10. The head gimbal assembly according to claim 9, wherein the electrical traces are formed on the first surface of the flexure, and the at least one second bonding pad is connected with the electrical traces by a conductive joint running through the flexure.

11. The head gimbal assembly according to claim 10, wherein the conductive joint is copper joint.

12. The head gimbal assembly according to claim 9, wherein the electrical traces are formed on both the first surface of the flexure and the second surface of the flexure, the first bonding pads are electrically connected with the electrical traces formed on the first surface of the flexure, and the at least one second bonding pad is electrically connected with the electrical traces formed on the second surface of the flexure.

13. The head gimbal assembly according to claim 9, wherein the flexure further comprises a stainless steel layer between the first surface and the second surface of the flexure, and insulate layers formed between the stainless steel layer and the first surface and the second surface respectively.

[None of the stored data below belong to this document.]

Lemma arrived_ok c j o s i : inv None c -> ops c !! j = Some o -> slots c !! op_slot o = Some s -> task s = Some i ->
  state s = BUF_READING -> forall t, tasks (queue c) !! i = Some t ->
  let data := pread (data_of i) (offset s) (bytes s) in
  inv (Some i) (arrived c j (op_slot o) s data) /\ 0 < zlen data /\ zlen data = bytes s.
Proof.
  intros I Hj Hk Ht Hs t Hi data. set (k := op_slot o) in *. pose proof (v_task _ _ I i t Hi) as [T1 T2 T3 T4 (l & N & C & A & O) T6 T7].
  destruct (chain_mem _ _ _ _ _ _ C (O k s Hk Ht)) as (off & len & Hh & Ho1 & Hpos & Ho2).
  assert (off = offset s /\ len = bytes s) as [-> ->] by (eapply holds_fun; [done|by exists s]).
  assert (zlen data = bytes s) as Hlen by (unfold data; rewrite zlen_pread by lia; lia). split; [|lia].
  set (s' := delivered s data). assert (task s' = Some i /\ offset s' = offset s /\ bytes s' = bytes s) as (E1 & E2 & E3) by done.
  pose proof (delete_Permutation _ _ _ Hj) as Hp. pose proof (v_ops _ _ I) as Nd. rewrite Hp in Nd. apply NoDup_cons in Nd as [Nk Nd].
  eapply (inv_step None c (arrived c j k s data) i t t); try done; [by left|..].
  - eapply (frame_cell c _ i k s s' t t); try done; [by right|by right|]. by rewrite list_insert_id.
  - cbn. by rewrite list_insert_id.
  - split; try done. exists l. split; [done|]. split; [|split; [done|]].
    + eapply pieces_ext; [|done]. intros k' o' n' _ (x & Hx & H). destruct (decide (k' = k)) as [->|Hne].
      * assert (x = s) as -> by congruence. exists s'. split; [by apply list_lookup_insert_eq; eapply lookup_lt_Some|]. destruct H as (? & ? & ?). repeat split; congruence.
      * exists x. split; [|done]. cbn. by rewrite list_lookup_insert_ne.
    + intros k' x. cbn. destruct (decide (k' = k)) as [->|Hne]; [intros _ _; by apply (O k s)|]. rewrite list_lookup_insert_ne by done. apply O.
  - split.
    + intros k' x. cbn. destruct (decide (k' = k)) as [->|Hne].
      * rewrite list_lookup_insert_eq by (by eapply lookup_lt_Some). intros [= <-]. exists i. split; [done|].
        split; [rewrite <- (v_count _ _ I); by eapply lookup_lt_Some|]. cbn. rewrite pread_own. unfold data at 1. by rewrite Hlen.
      * rewrite list_lookup_insert_ne by done. intros Hx. pose proof (v_slot _ _ I k' x Hx) as Sk. unfold slot_ok in *.
        destruct (state x); try done. destruct Sk as (Hb & i' & o' & ? & ? & Ho' & <-). split; [done|]. exists i', o'. repeat (split; [done|]).
        split; [|done]. rewrite Hp in Ho'. by apply elem_of_cons in Ho' as [->|].
    + intros o' Ho'. assert (o' ∈ ops c) as Ho by (rewrite Hp; by right). destruct (v_op _ _ I o' Ho) as (x & i' & Hx & Hrest). exists x, i'.
      split; [|done]. cbn. rewrite list_lookup_insert_ne; [done|]. intros Ek. apply Nk. cbn. fold k. rewrite Ek. apply list_elem_of_fmap_2. exact Ho'.
    + done.
  - cbn. lia.
  - eapply (fds_keep c); [by eapply inv_fds|done| |done..]. by rewrite list_insert_id.
  - eapply (current_keep c); [exact (v_current _ _ I)|done| |done..]. by rewrite list_insert_id.
  - cbn. intros E0 Hr. by apply (v_ended _ _ I E0 i).
  - intros E0. eapply (out_keep c); [by apply (v_out _ _ I)|done| |done..]. by rewrite list_insert_id.
Qed.

Lemma hash_op_ok `{!EvpLaws V} c j o limit : inv None c -> ops c !! j = Some o -> chunk_size cfg <= limit ->
  exists c', complete_op cfg c j (Transfer limit) = Some c' /\ inv None c' /\ ops c' = delete j (ops c) /\
    error c' = error c /\ now c' = now c /\ remaining c' = remaining c.
Proof.
  intros I Hj Hlim. assert (o ∈ ops c) as Ho by (by eapply list_elem_of_lookup_2).
  destruct (v_op _ _ I o Ho) as (s & i & Hk & Hs & Ht & Eo & El & Ef). pose proof (v_slot _ _ I _ s Hk) as Sk. unfold slot_ok in Sk. rewrite Hs in Sk.
  destruct Sk as (Hb & i' & _ & Ei & Hlt & _). assert (i' = i) as -> by congruence.
  destruct (lookup_lt_is_Some_2 (tasks (queue c)) i) as [t Hi]; [by rewrite (v_count _ _ I)|].
  destruct (arrived_ok c j o s i I Hj Hk Ht Hs t Hi) as (I1 & Hpos & Hlen). set (data := pread _ _ _) in *.
  destruct (drain_completed_ok _ i I1 Hlt) as [I2 [S1 S2 S3 S4]]. exists (drain_completed cfg (arrived c j (op_slot o) s data) i).
  split; [|done]. unfold complete_op, execute. rewrite Hj, Ef. cbn [files ops set_field hset_ops].
  rewrite (v_files _ _ I), Eo, El. fold (data_of i). rewrite Z.min_r by lia. fold data. unfold on_read_complete, slot_at, upd_slot.
  cbn [slots set_field hset_slots]. rewrite (alter_lookup _ _ _ _ Hk).
  rewrite (nth_lookup_Some _ _ _ (s <| buf := pwrite (buf s) 0 data |>)) by (by apply list_lookup_insert_eq; eapply lookup_lt_Some).
  cbn [task set_field hset_buf]. rewrite Ht. cbn [mbind option_bind]. destruct (Z.leb_spec (zlen data) 0); [lia|]. f_equal. f_equal.
  unfold arrived. cbn. erewrite alter_lookup by (by apply list_lookup_insert_eq; eapply lookup_lt_Some). by rewrite list_insert_insert_eq.
Qed.

(** ** A submission *)

Definition chunk_of t : Z := if file_size t <? read_offset t + chunk_size cfg then file_size t - read_offset t else chunk_size cfg.

Definition last_read t : bool := file_size t <=? read_offset t + chunk_of t.

Definition reading s t (i : nat) : buf_slot_t :=
  s <| offset := read_offset t |> <| bytes := chunk_of t |> <| state := BUF_READING |> <| task := Some i |>.

(** The task after the read was prepared. *)
Definition advanced t : file_task_t :=
  let t' := t <| read_offset := read_offset t + chunk_of t |> in if last_read t then t' <| reads_done := true |> else t'.
Lemma hash_completes_witness : exists err c', hash_pipeline (E := good_env) demo_cfg 24 three_files = Returned err c' /\ ops c' = [] /\ active_ops c' = 0 /\
    Forall (fun s => state s = BUF_FREE) (slots c') /\ (calm (E := good_env) -> err = 0).
Proof.
  apply (hash_completes (E := good_env) demo_cfg three_files 24); [exact three_files_ready|..].
  - done.
  - intros n [|m]; cbn; (split; [|intros Hm]).
    + constructor.
    + lia.
    + constructor; [by exists 4|constructor].
    + exists m, (Transfer 4), []. split; [done|lia].
  - cbn. lia.
  - cbn. lia.
Defined.

Example demo_digests : shown (hash_pipeline (E := good_env) demo_cfg 24 three_files) =
  Some (0, [digest_line [0] "b"; digest_line [50] "c"; digest_line [55] "a"], [])%string.
Proof. vm_compute. reflexivity. Qed.

(** A read in the middle of a file comes back short: its next bytes are never
    read, the pieces after them wait for them, and the program does not end. *)
Example short_read_hangs :
  match hash_pipeline (E := demo_env (fun _ => 0) (fun n => if (n <? 10)%nat then Transfer 2 else Transfer 4)) demo_cfg 200 three_files with
  | Running c => ops c = [] /\ stdout c = [] | _ => False end.
Proof. vm_compute. done. Qed.

(** The last read of a file comes back short: the digest of a part of the file
    is printed, and the pipeline returns 0. *)
Example short_read_prints : shown (hash_pipeline (E := demo_env (fun _ => 0) (fun _ => Transfer 1)) demo_cfg 24 (demo_ctx [("c", 2)]%string)) =
  Some (0, [digest_line [20] "c"], [])%string.
Proof. vm_compute. reflexivity. Qed.

(** A read fails when later ones of its file have completed: they keep their
    slots and their count, and the final drain does not end. *)
Example failed_read_hangs :
  match hash_pipeline (E := demo_env (fun _ => 0) (fun n => if (n <? 7)%nat then Transfer 4 else Refuse 5)) demo_cfg 200 three_files with
  | Running c => error c = -5 /\ ops c = [] /\ active_ops c = 1 | _ => False end.
Proof. vm_compute. done. Qed.

(** The last submission for a file is refused: the digest of the part before it
    is printed all the same. *)
Example refused_read_prints :
  shown (hash_pipeline (E := demo_env (fun n => if (n =? 4)%nat then 11 else 0) (fun _ => Transfer 4)) demo_cfg 200 (demo_ctx [("a", 8)]%string)) =
  Some (-11, [digest_line [10] "a"], [SubmitFailed "a"])%string.
Proof. vm_compute. reflexivity. Qed.

(** A file that has shrunk since [stat]: when the read at its end returns 0 after
    the others have completed, the program waits for ever. *)
Example shrunk_file_hangs :
  let env := {| ask_errno := fun _ => 0; ask_interrupted := fun _ => false;
                ask_wait := fun _ m => (match m with O => [] | _ => [(0%nat, Transfer 4)] end, 0) |} in
  match hash_pipeline (E := env) demo_cfg 200 (demo_ctx [("c", 6)]%string) with
  | Running c => ops c = [] /\ active_ops c = 0 /\ stdout c = [] | _ => False end.
Proof. vm_compute. done. Qed.
Lemma record_step d spurious p s p' s' :
  stats_wf s -> thread_ok s (d, p) -> stats_record_io d spurious p s = Some (p', s') ->
  adds (owed d p p') s s' /\ extremes_move (latency_ns d) s s' /\ thread_ok s' (d, p').
Proof.
  intros W T. destruct p; cbn [stats_record_io].
  - intros [= <- <-]. split; [|split]; [|by apply extremes_same; unfold add_ops; case_match|done].
    eapply adds_ext; [by apply owed_stage|by apply add_ops_adds].
  - intros [= <- <-]. split; [|split]; [|by apply extremes_same; unfold add_bytes; case_match|done].
    eapply adds_ext; [by apply owed_stage|by apply add_bytes_adds].
  - destruct (add_hist d s) as [s1|] eqn:E; cbn; [|done]. intros [= <- <-].
    destruct (add_hist_adds _ _ _ W E) as (A & Hb & E1 & E2).
    split; [|split]; [|by apply extremes_same|done].
    eapply adds_ext; [by apply owed_stage|done].
  - intros [= <- <-]. split; [|split]; [|by apply extremes_same|cbn in *; lia].
    eapply adds_ext; [apply owed_same; right; exists 3%nat; cbn; lia|by apply same_adds].
  - destruct (Z.ltb_spec (latency_ns d) cur).
    + destruct ((lat_min_ns s =? cur) && negb spurious) eqn:E; intros [= <- <-].
      * apply andb_prop in E as [Ec _]. split; [|split]; [|unfold extremes_move; cbn; lia|cbn in *; lia].
        eapply adds_ext; [apply owed_same; right; exists 4%nat; cbn; lia|by apply min_adds].
      * split; [|split]; [|by apply extremes_same|cbn in *; lia].
        eapply adds_ext; [by apply owed_same; left|by apply same_adds].
    + intros [= <- <-]. split; [|split]; [|by apply extremes_same|cbn in *; lia].
      eapply adds_ext; [apply owed_same; right; exists 4%nat; cbn; lia|by apply same_adds].
  - intros [= <- <-]. split; [|split]; [|by apply extremes_same|cbn in *; lia].
    eapply adds_ext; [apply owed_same; right; exists 5%nat; cbn; lia|by apply same_adds].
  - destruct (Z.ltb_spec cur (latency_ns d)).
    + destruct ((lat_max_ns s =? cur) && negb spurious) eqn:E; intros [= <- <-].
      * apply andb_prop in E as [Ec _]. split; [|split]; [|unfold extremes_move; cbn; lia|cbn in *; lia].
        eapply adds_ext; [apply owed_same; right; exists 6%nat; cbn; lia|by apply max_adds].
      * split; [|split]; [|by apply extremes_same|cbn in *; lia].
        eapply adds_ext; [by apply owed_same; left|by apply same_adds].
    + intros [= <- <-]. split; [|split]; [|by apply extremes_same|cbn in *; lia].
      eapply adds_ext; [apply owed_same; right; exists 6%nat; cbn; lia|by apply same_adds].
  - intros [= <- <-]. split; [|split]; [|by apply extremes_same|done].
    eapply adds_ext; [by apply owed_stage|by apply add_sum_adds].
  - intros [= <- <-]. split; [|split]; [|by apply extremes_same|done].
    eapply adds_ext; [by apply owed_stage|by apply add_count_adds].
  - intros [= <- <-]. split; [|split]; [|by apply extremes_same|done].
    eapply adds_ext; [by apply owed_same; left|by apply same_adds].
Qed.

(** ** Completions one after the other *)

Fixpoint lowest (m : Z) (l : list io_done) : Z :=
  match l with [] => m | d :: l => Z.min (latency_ns d) (lowest m l) end.
Fixpoint highest (m : Z) (l : list io_done) : Z :=
  match l with [] => m | d :: l => Z.max (latency_ns d) (highest m l) end.

(** What recording [l] amounts to. *)
Record recorded (l : list io_done) (s s' : thread_stats_t) : Prop := {
  rc_adds : adds (fun f => zsum (amount f <$> l)) s s';
  rc_min : lat_min_ns s' = lowest (lat_min_ns s) l;
  rc_max : lat_max_ns s' = highest (lat_max_ns s) l
}.

Lemma recorded_unique l s s1 s2 : recorded l s s1 -> recorded l s s2 -> s1 = s2.
Proof.
  intros [[W1 G1 U1] L1 H1] [[W2 G2 U2] L2 H2]. unfold untouched in *. destruct_and!.
  apply stats_ext; congruence.
Qed.

Lemma lowest_min m x l : lowest (Z.min x m) l = Z.min x (lowest m l).
Proof. induction l as [|e l IH]; cbn; [done|]. rewrite IH. lia. Qed.

Lemma highest_max m x l : highest (Z.max x m) l = Z.max x (highest m l).
Proof. induction l as [|e l IH]; cbn; [done|]. rewrite IH. lia. Qed.

Lemma recorded_nil s : stats_wf s -> recorded [] s s.
Proof. intros W. split; [by apply same_adds|done|done]. Qed.

Lemma recorded_app l k s1 s2 s3 : recorded l s1 s2 -> recorded k s2 s3 -> recorded (l ++ k) s1 s3.
Proof.
  intros [A1 L1 H1] [A2 L2 H2]. split.
  - eapply adds_ext; [|by eapply adds_trans]. intros f. cbn. by rewrite fmap_app, zsum_app.
  - rewrite L2, L1. clear. induction l as [|d l IH]; cbn; [done|]. by rewrite lowest_min, IH.
  - rewrite H2, H1. clear. induction l as [|d l IH]; cbn; [done|]. by rewrite highest_max, IH.
Qed.

Lemma record_fast_recorded d s s' : stats_wf s -> stats_record_io_fast d s = Some s' -> recorded [d] s s'.
Proof.
  intros W. unfold stats_record_io_fast.
  pose proof (add_ops_adds d s W) as A0. pose proof (add_bytes_adds d _ (ad_wf _ _ _ A0)) as A1.
  destruct (add_hist d (add_bytes d (add_ops d s))) as [s2|] eqn:E; cbn [mbind option_bind]; [|done].
  destruct (add_hist_adds _ _ _ (ad_wf _ _ _ A1) E) as (A2 & _ & E1 & E2).
  intros [= <-].
  assert (adds (fun _ => 0) s2 (set_min d s2)) as A3.
  { unfold set_min. case_match; [by apply min_adds, A2|by apply same_adds, A2]. }
  assert (adds (fun _ => 0) (set_min d s2) (set_max d (set_min d s2))) as A4.
  { unfold set_max. case_match; [by apply max_adds, A3|by apply same_adds, A3]. }
  pose proof (add_sum_adds d _ (ad_wf _ _ _ A4)) as A7. pose proof (add_count_adds d _ (ad_wf _ _ _ A7)) as A8.
  assert (lat_min_ns (add_bytes d (add_ops d s)) = lat_min_ns s) as F1.
  { unfold add_bytes, add_ops. by destruct (is_write d). }
  assert (lat_max_ns (add_bytes d (add_ops d s)) = lat_max_ns s) as F2.
  { unfold add_bytes, add_ops. by destruct (is_write d). }
  split.
  - eapply adds_ext; [|exact (adds_trans _ _ _ _ _ A0 (adds_trans _ _ _ _ _ A1 (adds_trans _ _ _ _ _ A2
      (adds_trans _ _ _ _ _ A3 (adds_trans _ _ _ _ _ A4 (adds_trans _ _ _ _ _ A7 A8))))))].
    intros f. unfold at_stage. cbn. destruct f; cbn; lia.
  - cbn. unfold set_max, set_min. destruct (Z.ltb_spec (latency_ns d) (lat_min_ns s2)); case_match; cbn; lia.
  - cbn. unfold set_max, set_min.
    destruct (latency_ns d <? lat_min_ns s2); cbn; case_match; cbn in *; rewrite ?Z.ltb_lt, ?Z.ltb_ge in *; lia.
Qed.

Lemma record_fast_some d s : 0 <= bucket_of (latency_ns d) -> is_Some (stats_record_io_fast d s).
Proof.
  intros Hb. unfold stats_record_io_fast, add_hist. case_match; cbn; [done|].
  by rewrite (proj2 (Z.ltb_ge _ _) Hb).
Qed.

Lemma record_all_recorded l : forall s s', stats_wf s -> record_all l s = Some s' -> recorded l s s'.
Proof.
  induction l as [|d l IH]; intros s s' W; cbn [record_all].
  { intros [= <-]. by apply recorded_nil. }
  destruct (stats_record_io_fast d s) as [s1|] eqn:E; cbn [mbind option_bind]; [|done]. intros H.
  pose proof (record_fast_recorded _ _ _ W E) as R.
  apply (recorded_app [d] l _ s1); [done|]. apply IH; [|done]. by destruct R as [[? _ _] _ _].
Qed.

Lemma record_all_some l : forall s, Forall (fun d => 0 <= bucket_of (latency_ns d)) l -> is_Some (record_all l s).
Proof.
  induction l as [|d l IH]; intros s F; cbn [record_all]; [by eexists|].
  apply Forall_cons_1 in F as [Hd Hl].
  destruct (record_fast_some d s Hd) as [s1 E]. rewrite E. cbn. by apply IH.
Qed.

(** ** Threads *)

(** Threads [ts] that record [l] from [s0] are now at [s]. *)
Record run_inv (l : list io_done) (s0 : thread_stats_t) (ts : list (io_done * pc)) (s : thread_stats_t) : Prop := {
  ri_done : ts.*1 = l;
  ri_wf : stats_wf s;
  ri_get : forall f, u64 (get f s + zsum (pend f <$> ts)) = u64 (get f s0 + zsum (amount f <$> l));
  ri_rest : untouched s0 s;
  ri_threads : Forall (thread_ok s) ts;
  ri_min : lowest (lat_min_ns s0) l <= lat_min_ns s <= lat_min_ns s0;
  ri_max : lat_max_ns s0 <= lat_max_ns s <= highest (lat_max_ns s0) l
}.

Lemma lowest_le m l d : d ∈ l -> lowest m l <= latency_ns d.
Proof. induction 1; cbn; lia. Qed.

Lemma highest_ge m l d : d ∈ l -> latency_ns d <= highest m l.
Proof. induction 1; cbn; lia. Qed.

Lemma lowest_le_init m l : lowest m l <= m.
Proof. induction l; cbn; lia. Qed.
Lemma file_lines_unlines ls : Forall line_fits ls -> forall fuel s, (String.length (unlines ls) <= fuel)%nat ->
  file_lines fuel (unlines ls) s = run_lines ls s.
Proof.
  induction 1 as [|l ls [Hl Hn] _ IH]; intros fuel s Hf; cbn [unlines run_lines]; [by destruct fuel|].
  cbn [unlines] in Hf. rewrite length_append in Hf. cbn in Hf.
  destruct fuel as [|fuel]; [lia|]. cbn [file_lines].
  assert (exists c r, l ++ String newline (unlines ls) = String c r) as (c & r & E) by (destruct l; by eexists _, _).
  rewrite E, <- E. unfold line_text in Hl. apply andb_prop in Hl as [Hl _].
  rewrite (fgets_line (LINE_MAX_LEN - 1)) by done.
  destruct (file_line (l ++ String newline "") s) as [[rc s']|]; simpl; [|done].
  destruct (rc <? 0)%Z; [done|]. apply IH. lia.
Qed.

Lemma run_lines_app ls ks s s' :
  run_lines ls s = Some (0, s') -> run_lines (ls ++ ks) s = run_lines ks s'.
Proof.
  revert s. induction ls as [|l ls IH]; intros s; cbn [run_lines app]; [by intros [= ->]|].
  destruct (file_line _ s) as [[rc s1]|]; simpl; [|done]. destruct (rc <? 0)%Z; [done|]. apply IH.
Qed.

(** ** Sections *)

(** The file is at job [j], which comes after [l]. *)
Definition at_job (s : file_state) (l : list job_config_t) (j : job_config_t) : Prop :=
  in_global s = false /\ jobs (config s) = (l ++ [j])%list /\ global s = job_config_defaults /\
  current s = Some {| p_block := jobs_block (config s); p_index := length l |}.

Definition param : Type := (string * string)%type.
Definition param_line (kv : param) : string := kv.1 ++ "=" ++ kv.2.
Definition param_ok (kv : param) : Prop :=
  key_ok kv.1 = true /\ value_ok kv.2 = true /\ (String.length (param_line kv) < LINE_MAX_LEN - 1)%nat.

(** Parameters one after the other, none of them refused. *)
Fixpoint apply_params (j : job_config_t) (kvs : list param) : option job_config_t :=
  match kvs with
  | [] => Some j
  | (k, v) :: kvs => let '(rc, j) := apply_param j k v in if (rc <? 0)%Z then None else apply_params j kvs
  end.

Lemma line_key k v : key_ok k = true -> value_ok v = true ->
  strip (cstr (param_line (k, v) ++ String newline "")) = param_line (k, v) /\
  key_value (param_line (k, v)) = (k, v) /\
  exists c r, param_line (k, v) = String c r /\ (c =? "#")%char = false /\ (c =? ";")%char = false /\ (c =? "[")%char = false.
Proof.
  unfold key_ok, value_ok, trimmed, line_text, param_line. cbn [fst snd].
  rewrite !andb_true_iff, !negb_true_iff, !streq_spec.
  intros ((((Hk0 & Hks & Hkr) & Hkn & Hkz) & Hke) & Hkc) ((Hvs & Hvr) & Hvn & Hvz).
  assert (rstrip ("=" ++ v) = "=" ++ v) as Ev by (cbn; rewrite Hvr; by destruct v).
  pose proof (skip_space_starts k Hks) as Hst.
  assert (key_value (k ++ "=" ++ v) = (k, v)) as Ekv.
  { unfold key_value. change ("=" ++ v) with (String "=" v). rewrite cut_app by done.
    unfold strip. by rewrite Hks, Hkr, Hvs, Hvr. }
  destruct k as [|c k]; [done|]. cbn in Hst, Hkc.
  apply orb_false_iff in Hkc as [Hkc Hc3]. apply orb_false_iff in Hkc as [Hc1 Hc2].
  split_and!.
  - rewrite cstr_id.
    + apply strip_line; [done|done|]. by apply rstrip_app.
    + rewrite !no_char_app, Hkz, Hvz. done.
  - exact Ekv.
  - by eexists c, _.
Qed.

Lemma file_line_param s l j kv rc j' :
  at_job s l j -> param_ok kv -> apply_param j kv.1 kv.2 = (rc, j') ->
  exists s', file_line (param_line kv ++ String newline "") s = Some (rc, s') /\ at_job s' l j'.
Proof.
  destruct kv as [k v]. intros (Hg & Hj & Hd & Hc) (Hk & Hv & _) Ha. cbn [fst snd] in *.
  destruct (line_key k v Hk Hv) as (Es & Ekv & c & r & El & Hc1 & Hc2 & Hc3).
  unfold file_line. rewrite Es, El, Hc1, Hc2, Hc3. cbn [orb]. rewrite <- El, Ekv, Hg, Hc.
  unfold apply_at, deref. cbn [p_block p_index]. rewrite Z.eqb_refl, Hj.
  rewrite lookup_app_r, Nat.sub_diag by lia. simpl. rewrite Ha. simpl.
  eexists. split; [done|]. unfold at_job. cbn. split_and!; try done.
  rewrite insert_app_r_alt, Nat.sub_diag by lia. done.
Qed.

Lemma run_params kvs : forall s l j j',
  at_job s l j -> Forall param_ok kvs -> apply_params j kvs = Some j' ->
  exists s', run_lines (param_line <$> kvs) s = Some (0%Z, s') /\ at_job s' l j'.
Proof.
  induction kvs as [|[k v] kvs IH]; intros s l j j' Hs F; cbn [apply_params].
  { intros [= <-]. by exists s. }
  apply Forall_cons_1 in F as [Hp F]. destruct (apply_param j k v) as [rc j1] eqn:Ea.
  destruct (rc <? 0)%Z eqn:Er; [done|]. intros E.
  destruct (file_line_param s l j (k, v) rc j1 Hs Hp Ea) as (s1 & E1 & H1).
  destruct (IH s1 l j1 j' H1 F E) as (s2 & E2 & H2). exists s2. split; [|done].
  cbn [fmap list_fmap run_lines]. rewrite E1. simpl. by rewrite Er.
Qed.

Definition section_line (name : string) : string := "[" ++ name ++ "]".

Lemma section_key name : name_ok name = true ->
  strip (cstr (section_line name ++ String newline "")) = section_line name /\
  cut "]" (name ++ "]") = Some (name, "") /\ strip name = name /\ strncase_eq name "global" 7 = false /\
  (String.length name < 128)%nat.
Proof.
  unfold name_ok, trimmed, line_text, section_line.
  rewrite !andb_true_iff, !negb_true_iff, !streq_spec, Nat.ltb_lt.
  intros (((((Hs & Hr) & Hn & Hz) & Hb) & Hg) & Hl). split_and!; [| |by unfold strip; rewrite Hs|done|done].
  - rewrite cstr_id.
    + apply strip_line; [done|done|]. apply (rstrip_app ("[" ++ name) "]"); done.
    + rewrite !no_char_app, Hz. done.
  - by apply cut_app.
Qed.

14. The head gimbal assembly according to claim 13, wherein the insulate layer is made of polyimide.

15. The head gimbal assembly according to claim 9, wherein the flexure comprises two second bonding pads, and the two second bonding pads are symmetrical about a centerline of the suspension.

16. The head gimbal assembly according to claim 9, wherein the flexure further comprises cover layers formed on the first surface and the second surface of the flexure, respectively.

17. A disk drive unit, comprising:

a head gimbal assembly including a slider and a suspension that supports the slider;

a drive arm connected to the head gimbal assembly;

a disk; and

a spindle motor operable to spin the disk;

the suspension comprising:

a flexure having a plurality of electrical traces formed thereon, a plurality of first bonding pads formed on a first surface of the flexure and at least one second bonding pad formed on a second surface of the flexure opposite to the first surface,

wherein the first bonding pads and the at least one second bonding pad are electrically connected with the electrical traces and electrically connect to the slider of the head gimbal assembly.